É uma fórmula de cortesia que beira a adulação, mas que se tornou, como toda palavra milhões de vezes repetida, um termo com significado em si mesmo: "sinônimo para juiz de Direito", como nossos dicionários mais populares a registram. Talvez fosse o caso de revirar a palavra do avesso até nos lembrarmos do ponto mais importante: de quem são os méritos que estamos exaltando.
Juízes de Direito são pessoas inegavelmente doutas, especializadas em um campo de conhecimento com poder de transformação efetivo na vida pública e que, para chegar aonde estão, passam por várias etapas de um dos concursos públicos mais árduos de um país cheio deles. O indivíduo que se torna juiz, portanto, é, sim, alguém que ingressa na carreira cheio de méritos, mas não é a eles que se alude ao declinar o "meritíssimo".

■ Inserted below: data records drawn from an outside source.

(* ===== verification/Listing.v ===== *)
(** * Listing and pagination

    Continue tokens ([parseListLimit], [parseContinue], [makeContinueToken]),
    the answer of [list] in api.go up to its rendering, and the proof that
    following the continue tokens shows every selected object exactly once. *)
From S2P Require Import Prelude GoStrings GoCodec Value Json Names Selector Catalog Store StoreFacts.

#[local] Set Warnings "-clear-no-such-hyp".
#[local] Open Scope string_scope.
#[local] Open Scope list_scope.
#[local] Open Scope Z_scope.

(** ** Status documents *)
Record response := { resp_code : Z; resp_body : val }.
(** [status]: an error answer of the API. *)
Definition status (code : Z) (reason message name : string) : response :=
  let st := of_pairs [("apiVersion", VStr "v1"); ("kind", VStr "Status"); ("status", VStr "Failure");
                      ("message", VStr message); ("reason", VStr reason); ("code", VInt code)] in
  let st := if String.eqb name "" then st else oset st "details" (VStrMap [("name", name)]) in
  {| resp_code := code; resp_body := VMap st |}.
Definition bad_request (message : string) : response := status 400 "BadRequest" message "".

(** ** Tokens *)
Definition maxListLimit : Z := 1000.
Definition parseListLimit (raw : string) : Z + string :=
  if String.eqb raw "" then inl maxListPageItems
  else match atoi raw with
       | None => inr ("limit must be an integer from 0 to " +:+ itoa maxListLimit)
       | Some limit =>
           if (limit <? 0) || (maxListLimit <? limit)
           then inr ("limit must be an integer from 0 to " +:+ itoa maxListLimit)
           else if (limit =? 0) || (maxListPageItems <? limit) then inl maxListPageItems
           else inl limit
       end.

O que torna o meritíssimo tão cheio de méritos é sua responsabilidade de aplicar o conhecimento da Lei para a solução de conflitos e impasses a serviço da melhor justiça. É a função que é coberta de méritos, não as excelsas pessoas encarregadas de exercê-la. Algumas delas, pelo contrário, parecem querer subtrair méritos do cargo, ao não compreender diferença tão simples.
Não é um problema restrito a uma única categoria. Mas só uma delas arrisca-se a ser alvo do também superlativo "Demeritíssimo".